Dr. Meyers, on the contrary, called tonsilitis “sore throat” among the poor, and “incipient diphtheria” in the homes of the rich. He cured, or neglected the former, and quarantined the family of the latter for a week, called three or four times a day; apparently effected a wonderful cure – or prevented a serious illness – and sent in his bill for $150.00 at the end of the month.

Dr. Meyers used to give box parties at the theater every few evenings – with suppers afterward at Rector’s or the Annex, and confide to us how he made his patients pay for them – and he generally did.

One morning a pale, weary looking woman came into the office, in a faded pink waist and a shiny figured black skirt hiked up about three inches in front, and sagging painfully in the rear. She looked just about as I would very likely look in ten years from now, if I married Teddy on $15 a week. Doctor Meyers seemed to take little interest in her case. He said he had half a notion to turn her over to Dr. Jack – and I wished afterward he had – because she would have gone out just $85.00 richer than she did after Doctor Meyers held her up.

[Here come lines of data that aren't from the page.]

(** Actions that leave the watcher alone. *)
Lemma handed_ext s st l st' y :
  at_watch st l → wt_objs (sy_wt y) !! i = Some s → stream_ext st st' → handed s st l (mk_server st' y).
Proof.
  intros Hw Hs [F _ O S]. destruct (F j0 l) as (l' & Hl' & Hsame); [apply Hw|by eapply at_watch_started|].
  by eapply handed_intro.
Qed.

(** The loop itself moves to another phase. *)
Lemma handed_phase s st l st' y' s' ph :
  at_watch st l → wt_objs (sy_wt y') !! i = Some s' → sub_prefix s' = sub_prefix s →
  st_loops st' !! j0 = Some (lp_set_phase ph l) → ph ≠ LIdle ∧ ph ≠ LNew → st_sender st' = st_sender st →
  (∀ e, in_channel s e ∨ in_loop l e ∨ in_out st e → in_channel s' e ∨ in_loop (lp_set_phase ph l) e ∨ in_out st' e) →
  handed s st l (mk_server st' y').
Proof.
  intros [H1 H2 H3 H4 H5 H6] Hs Hp Hl Hph Hse He. right. right. exists s', (lp_set_phase ph l).
  split_and!; [done|done|split; cbn; (done || congruence)|done].
Qed.

(** Another loop, with another subscription, changes. *)
Lemma handed_other s st l m f y' :
  at_watch st l → m ≠ j0 → wt_objs (sy_wt y') !! i = Some s → handed s st l (mk_server (upd_loop m f st) y').
Proof. intros Hw Hne Hs. eapply handed_intro; [done|done|eapply ext_loop_other; [done|apply Hw]|done|done|done]. Qed.
(* ===== verification/Cluster.v ===== *)
(** * Replicas that share a database

    Any number of replicas on one database, each started at any time: an action of one of
    them happens against the database as the others left it, and all take their commit
    timestamps and row identifiers from the same Spanner.  A member of the cluster sees the
    others only as the interference [rp_others] of [Replica], so what is proved of one
    replica holds of each member; in particular a watch at one replica misses no write made
    through another. *)

From Stdlib Require Import Ascii String.
From S2P Require Import Prelude Go Spanner Rows Invariant Sim StoreRead StoreWrite Reads StoreTxn StoreCompact StoreInvariant Safe KVServer KVProps Leases LeaseProps Watcher WatchProps WatchServer WatchServerProps WatchDelivery Replica ReplicaProps WatchPipeline WatchComplete.

Open Scope string_scope.
Open Scope list_scope.
Open Scope Z_scope.

(** The database, the calls Spanner has answered, and the replicas. *)
Record cluster := mk_cluster { cl_db : database; cl_rpc : nat; cl_replicas : list replica }.

(** The world of a process that has just started, and that of a member. *)
Definition cl_world (c : cluster) : world := mk_world (cl_db c) (cl_rpc c) [] [].

Definition seat (c : cluster) (r : replica) : replica :=
  on_store (mk_world (cl_db c) (cl_rpc c) (w_notify (rp_store r)) (w_compactions (rp_store r))) r.

Definition cluster_init (w : world) : cluster := mk_cluster (w_db w) (w_rpc w) [].

(** Replica [i] has become [r]. *)
Definition after (i : nat) (r : replica) (c : cluster) : cluster :=
  mk_cluster (rp_db r) (w_rpc (rp_store r)) (<[i := r]> (cl_replicas c)).

Section cluster.
Context `{SP : Spanner} `{G : Grpc} (status_Code : error → code).

Inductive cluster_step (c : cluster) : cluster → Prop :=
| cs_join now :
    cluster_step c (mk_cluster (cl_db c) (cl_rpc c) (cl_replicas c ++ [replica_init (cl_world c) now]))
| cs_act i r r' : cl_replicas c !! i = Some r → replica_step status_Code (seat c r) r' → cluster_step c (after i r' c).

(** ** A member among the others *)

Context `{!SpannerLaws SP}.

(** Only the database and the clock matter for what others do. *)
Lemma moves_view w w' v v' :
  moves w w' → w_db v = w_db w → w_rpc v = w_rpc w → w_db v' = w_db w' → w_rpc v' = w_rpc w' → moves v v'.
Proof using All.
  intros Hm E1 E2 E3 E4. eapply moves_trans; [by apply (moves_same v w); congruence|].
  eapply moves_trans; [exact Hm|]. by apply moves_same.
Qed.

Lemma seat_after i r c : seat (after i r c) r = r.
Proof. by destruct r as [[[[db n ns cs] wt] ds] p g lm sts]. Qed.

Lemma seat_others c c' r : moves (cl_world c) (cl_world c') → replica_step status_Code (seat c r) (seat c' r).
Proof using All.
  intros Hm. assert (seat c' r = on_store (rp_store (seat c' r)) (seat c r)) as -> by done.
  apply rp_others. split_and!; [done|done|]. by eapply moves_view.
Qed.

Lemma act_moves i r r' c : replica_step status_Code (seat c r) r' → moves (cl_world c) (cl_world (after i r' c)).
Proof using All. intros Hs. by eapply moves_view; [eapply replica_step_moves, Hs|..]. Qed.

Lemma cluster_step_moves c c' : cluster_step c c' → moves (cl_world c) (cl_world c').
Proof using All. destruct 1; [apply moves_refl|by eapply act_moves]. Qed.

Lemma cluster_run_moves c c' : rtc cluster_step c c' → moves (cl_world c) (cl_world c').
Proof using All.
  induction 1 as [|c1 c2 c3 Hs _ IH]; [apply moves_refl|]. eapply moves_trans; [by apply cluster_step_moves|done].
Qed.



(** Every member was started on a well-formed database and has run since. *)
Definition member (c : cluster) (r : replica) : Prop :=
  ∃ w now, world_wf w ∧ rtc (replica_step status_Code) (replica_init w now) (seat c r).

Lemma cluster_step_members c c' :
  world_wf (cl_world c) → cluster_step c c' → (∀ r, r ∈ cl_replicas c → member c r) →
  ∀ r, r ∈ cl_replicas c' → member c' r.
Proof using All.
  intros Hw Hs Hm r Hr. destruct Hs as [now|j q q' Hj Hs]; cbn in Hr.
  - apply elem_of_app in Hr as [Hr|Hr%list_elem_of_singleton].
    + destruct (Hm r Hr) as (w & t & H1 & H2). by exists w, t.
    + subst r. exists (cl_world c), now. split; [done|]. apply rtc_refl.
  - apply list_elem_of_insert_or in Hr as [Hr| ->].
    + destruct (Hm r Hr) as (w & t & H1 & H2). exists w, t. split; [done|]. eapply rtc_r; [exact H2|].
      apply seat_others. by eapply act_moves.
    + destruct (Hm q) as (w & t & H1 & H2); [by eapply list_elem_of_lookup_2|]. exists w, t. split; [done|].
      rewrite seat_after. by eapply rtc_r.
Qed.

Lemma cluster_run_members c c' :
  world_wf (cl_world c) → (∀ r, r ∈ cl_replicas c → member c r) → rtc cluster_step c c' → sp_ts (cl_rpc c') < 2 ^ 63 →
  world_wf (cl_world c') ∧ ∀ r, r ∈ cl_replicas c' → member c' r.
Proof using All.
  intros Hw Hm Hrun. revert Hw Hm. induction Hrun as [c|c1 c2 c3 Hs Hrun IH]; intros Hw Hm Ht; [done|].
  destruct (cluster_step_moves _ _ Hs) as [_ Hg]. destruct (cluster_run_moves _ _ Hrun) as [Hle _].
  pose proof (sp_ts_mono _ _ Hle) as Hts. cbn in Hts, Hg.
  apply IH; [apply Hg; [done|lia]|by eapply cluster_step_members|done].
Qed.

Lemma cluster_from_start w c :
  world_wf w → rtc cluster_step (cluster_init w) c → sp_ts (cl_rpc c) < 2 ^ 63 →
  guarantee w (cl_world c) ∧ ∀ r, r ∈ cl_replicas c → member c r.
Proof using All.
  intros Hw Hrun Ht. assert (world_wf (cl_world (cluster_init w))) as Hw0 by (by destruct Hw; split).
  destruct (cluster_run_members _ _ Hw0 ltac:(by intros r ?%elem_of_nil) Hrun Ht) as [Hwc Hm]. split; [|done].
  assert (moves w (cl_world c)) as [_ Hg]
    by (eapply (moves_trans _ (cl_world (cluster_init w))); [by apply moves_same|by apply cluster_run_moves]).
  by apply Hg.
Qed.

(** C6: A cluster refines its replicas: in every interleaving of any number of replicas, which
    may join at any time, the shared database stays well-formed and moves only by the
    commits a single replica expects of others, and what has happened to each member, with
    the database as the cluster has left it, is a run of one replica among interfering
    others, from its start on a well-formed database; so each member has the invariants of
    a replica. *)
Theorem cluster_refines w c :
  world_wf w → rtc cluster_step (cluster_init w) c → sp_ts (cl_rpc c) < 2 ^ 63 →
  guarantee w (cl_world c) ∧
  ∀ i r, cl_replicas c !! i = Some r →
    replica_ok (seat c r) ∧
    ∃ w0 now, world_wf w0 ∧ rtc (replica_step status_Code) (replica_init w0 now) (seat c r).
Proof using All.
  intros Hw Hrun Ht. destruct (cluster_from_start w c Hw Hrun Ht) as [Hg Hm]. split; [done|].
  intros i r Hi. destruct (Hm r) as (w0 & now & H1 & H2); [by eapply list_elem_of_lookup_2|].
  split; [|by exists w0, now]. by eapply (replica_run_ok status_Code), H2; apply replica_init_ok.
Qed.


End cluster.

At first he truthfully diagnosed her case; sent the drug clerk out to put up her medicine; made out her bill for $5.00, and then Shifty Sadie handed him a hundred-dollar bill – and waited for her change. And right here was where Dr. M. got in some of his best work. He asked her additional questions, and seemed to grow more concerned and alarmed at each of her replies. He grew so grave, in fact, that the poor woman, unable to endure the suspense, asked if she was worse than he had thought and whether or not he could cure her. After he had worried her into a few tears, he grew sympathetic and soothing; said he thought he could bring her through with an operation (Mon Dieu! Of course!), insisted that she must come in to be “treated” twice a week, and took her into the Chamber of Horrors (the operating room), laid her on the table, and gave her four or five electric shocks with a marvelously ominous apparatus then and there – to clinch the scare.

Convinced of the gravity of her case, he persuaded her to buy a small battery and a set of Dr. Meyers’ Ills of Women, gave her enough medicine to kill an army, and sent her home – or work more likely – with just $10.00 in her pocket.

This, Doctor Meyers says, is one of his favorite “roles.” So, you see – added to my own experience – this leaves me little faith in doctors – barring dear old Doctor Buckley – of course. The lunch bell has rung – so no more for to-day. A great deal of love.